Last night I went out, but Esther didn’t go with me. She had plans to stay home and rest. She was nursing a cold, she said, but now that I think of it, I saw no visible symptoms of illness—no coughing, no sneezing, no watery eyes. She was on the sofa, buried beneath the blanket in her comfy, cotton pajamas. Come with me, I’d begged of her. There was a new bar open on Balmoral that we’d been dying to go to, one of those chic, low-lit lounge types that only served martinis.

Come with me, I begged, but she said no.

I’d be a killjoy, Quinn, she said instead. Go without me. You’ll have more fun.

Want me to stay home with you? I asked, but it was a halfhearted suggestion. We’ll order takeout, I said, but I didn’t want to order takeout. I was in a new baby-doll dress and heels, my hair was done, my makeup was on. I’d gone so far as to shave my legs for the night; there was no way I was staying home. But at least I offered.

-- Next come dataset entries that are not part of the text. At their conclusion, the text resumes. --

(** At the exponent that [round_pos] settles on, the scaled value is at
    least [2 ^ 52]. *)
Lemma scale2_e1 (n d : Pos.t) :
  let e0 := (Z.log2 (Zpos n) - Z.log2 (Zpos d) - 52)%Z in
  let e1 := if (fst (scale2 (Zpos n) (Zpos d) e0)
                / snd (scale2 (Zpos n) (Zpos d) e0) <? 2 ^ 52)%Z
            then (e0 - 1)%Z else e0 in
  (2 ^ 52 * snd (scale2 (Zpos n) (Zpos d) e1)
   <= fst (scale2 (Zpos n) (Zpos d) e1))%Z
  /\ (e0 - 1 <= e1 <= e0)%Z.
Proof.
  cbv zeta.
  set (e0 := (Z.log2 (Zpos n) - Z.log2 (Zpos d) - 52)%Z).
  pose proof (scale2_e0 n d) as H0. cbv zeta in H0. fold e0 in H0.
  destruct (scale2_pos n d e0) as [Hs Ht].
  destruct (Z.ltb_spec (fst (scale2 (Zpos n) (Zpos d) e0)
                        / snd (scale2 (Zpos n) (Zpos d) e0)) (2 ^ 52))
    as [H|H].
  - split; [|lia].
    pose proof (scale2_pred n d e0) as Hp. cbv zeta in Hp.
    destruct (scale2_pos n d (e0 - 1)) as [Hs' Ht'].
    set (s := fst (scale2 (Zpos n) (Zpos d) e0)) in *.
    set (t := snd (scale2 (Zpos n) (Zpos d) e0)) in *.
    set (s' := fst (scale2 (Zpos n) (Zpos d) (e0 - 1))) in *.
    set (t' := snd (scale2 (Zpos n) (Zpos d) (e0 - 1))) in *.
    change (2 ^ 52)%Z with (2 * 2 ^ 51)%Z.
    set (c := (2 ^ 51)%Z) in *.
    assert (H1 : (2 * c * t' * t < s' * t)%Z).
    { rewrite Hp. nia. }
    nia.
  - split; [|lia].
    set (s := fst (scale2 (Zpos n) (Zpos d) e0)) in *.
    set (t := snd (scale2 (Zpos n) (Zpos d) e0)) in *.
    pose proof (Z.mul_div_le s t Ht). nia.
Qed.

(** The relative error of [round_pos] away from the ends of the range. *)
Lemma round_pos_error (n d : Pos.t) :
  (Zpos d <= Zpos n * 2 ^ 1000)%Z ->
  (Zpos n <= Zpos d * 2 ^ 1000)%Z ->
  exists r,
    round_pos n d = Finite r
    /\ ((Zpos n # d) * (1 - unit_roundoff) <= r)%Q
    /\ (r <= (Zpos n # d) * (1 + unit_roundoff))%Q.
Proof.
  intros Hlo Hhi. unfold round_pos.
  set (e0 := (Z.log2 (Zpos n) - Z.log2 (Zpos d) - 52)%Z).
  destruct (scale2_e1 n d) as [H52 He1]. cbv zeta in H52, He1.
  fold e0 in H52, He1.
  set (e1 := if (fst (scale2 (Zpos n) (Zpos d) e0)
                 / snd (scale2 (Zpos n) (Zpos d) e0) <? 2 ^ 52)%Z
             then (e0 - 1)%Z else e0) in *.
  assert (Hlog1 : (Z.log2 (Zpos d) <= Z.log2 (Zpos n) + 1000)%Z).
  { rewrite Z.add_comm.
    rewrite <- (Z.log2_mul_pow2 (Zpos n) 1000) by lia.
    now apply Z.log2_le_mono. }
  assert (Hlog2 : (Z.log2 (Zpos n) <= Z.log2 (Zpos d) + 1000)%Z).
  { rewrite Z.add_comm.
    rewrite <- (Z.log2_mul_pow2 (Zpos d) 1000) by lia.
    now apply Z.log2_le_mono. }
  cbv zeta.
  rewrite Z.max_l by lia.
  replace ((971 <? e1)%Z) with false by (symmetry; apply Z.ltb_ge; lia).
  replace ((e1 =? 971)%Z) with false by (symmetry; apply Z.eqb_neq; lia).
  cbn [orb andb].
  destruct (scale2_pos n d e1) as [Hs Ht].
  pose proof (div_nearest_even_bound (fst (scale2 (Zpos n) (Zpos d) e1)) Ht)
    as Hm.
  pose proof (scale2_value n d e1) as Hv. cbv zeta in Hv.
  set (s := fst (scale2 (Zpos n) (Zpos d) e1)) in *.
  set (t := snd (scale2 (Zpos n) (Zpos d) e1)) in *.
  set (m := div_nearest_even s t) in *.
  pose proof (pow2_pos e1) as HP. set (P := pow2 e1) in *.
  eexists. split; [reflexivity|].
  rewrite Qred_correct.
  set (q := (Zpos n # d)%Q) in *.
  assert (HtQ : (0 < inject_Z t)%Q) by (rewrite <- (Zlt_Qlt 0); exact Ht).
  (* everything times [t] *)
  assert (Hq : (q == inject_Z s * P / inject_Z t)%Q).
  { rewrite Hv. field. intros E. rewrite E in HtQ. discriminate. }
  assert (H1 : (inject_Z (2 ^ 52) * inject_Z t <= inject_Z s)%Q).
  { rewrite <- inject_Z_mult, <- Zle_Qle. exact H52. }
  assert (H2 : (- t <= 2 * (m * t) + - (2 * s))%Z) by lia.
  assert (H3 : (2 * (m * t) + - (2 * s) <= t)%Z) by lia.
  rewrite Zle_Qle in H2, H3.
  repeat rewrite ?inject_Z_plus, ?inject_Z_opp, ?inject_Z_mult in H2.
  repeat rewrite ?inject_Z_plus, ?inject_Z_opp, ?inject_Z_mult in H3.
  change (inject_Z 2) with 2%Q in H2, H3.
  change (inject_Z (2 ^ 52)) with 4503599627370496%Q in H1.
  unfold unit_roundoff.
  set (S := inject_Z s) in *. set (T := inject_Z t) in *.
  set (M := inject_Z m) in *. set (MT := (M * T)%Q) in *.
  assert (Hlow : (0 <= MT - S * (1 - (1 # 9007199254740992)))%Q) by lra.
  assert (Hupp : (0 <= S * (1 + (1 # 9007199254740992)) - MT)%Q) by lra.
  split.
  - apply Qmult_le_r with T; [exact HtQ|].
    setoid_replace (q * (1 - (1 # 9007199254740992)) * T)%Q
      with (P * (S * (1 - (1 # 9007199254740992))))%Q
      by (rewrite <- (Qmult_assoc q), (Qmult_comm _ T), Qmult_assoc, <- Hv;
          ring).
    setoid_replace (M * P * T)%Q with (P * MT)%Q by (unfold MT; ring).
    apply Qmult_le_l; [exact HP|lra].
  - apply Qmult_le_r with T; [exact HtQ|].
    setoid_replace (q * (1 + (1 # 9007199254740992)) * T)%Q
      with (P * (S * (1 + (1 # 9007199254740992))))%Q
      by (rewrite <- (Qmult_assoc q), (Qmult_comm _ T), Qmult_assoc, <- Hv;
          ring).
    setoid_replace (M * P * T)%Q with (P * MT)%Q by (unfold MT; ring).
    apply Qmult_le_l; [exact HP|lra].
Qed.



Lemma is_zero_false (d : Q) : ~ (d == 0)%Q -> is_zero d = false.
Proof.
  intros Hd. unfold is_zero. apply Z.eqb_neq. intros E. apply Hd.
  unfold Qeq. simpl. lia.
Qed.



(** Between [2 ^ -200] and [2 ^ 200] a rational is rounded to a float within
    the relative error [2 ^ -53]. *)
Lemma round64_near (q : Q) :
  (1 # 1606938044258990275541962092341162602522202993782792835301376 <= q)%Q ->
  (q <= 1606938044258990275541962092341162602522202993782792835301376)%Q ->
  exists r,
    round64 q = Finite r
    /\ (q * (1 - unit_roundoff) <= r)%Q
    /\ (r <= q * (1 + unit_roundoff))%Q.
Proof.
  intros Hlo Hhi. destruct q as [N D].
  assert (HN : (0 < N)%Z).
  { unfold Qle in Hlo. cbn [Qnum Qden] in Hlo. lia. }
  destruct N as [|n|n]; try lia.
  unfold round64. cbn [Qnum Qden].
  apply round_pos_error.
  - unfold Qle in Hlo. cbn [Qnum Qden] in Hlo.
    assert (H : (1606938044258990275541962092341162602522202993782792835301376 <= 2 ^ 1000)%Z)
      by (apply Z.leb_le; vm_compute; reflexivity).
    nia.
  - unfold Qle in Hhi. cbn [Qnum Qden] in Hhi.
    assert (H : (1606938044258990275541962092341162602522202993782792835301376 <= 2 ^ 1000)%Z)
      by (apply Z.leb_le; vm_compute; reflexivity).
    nia.
Qed.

Esther said no, go without her and have fun.

And that’s just what I did. I went out without her and I had fun. But I didn’t go to that martini bar. No, I saved that for Esther and me to do together. Instead, I wound up at some shoddy karaoke bar, drinking too much and going home with a stranger.

When I came home for the night Esther was in bed, with her door closed. Or so I thought at the time.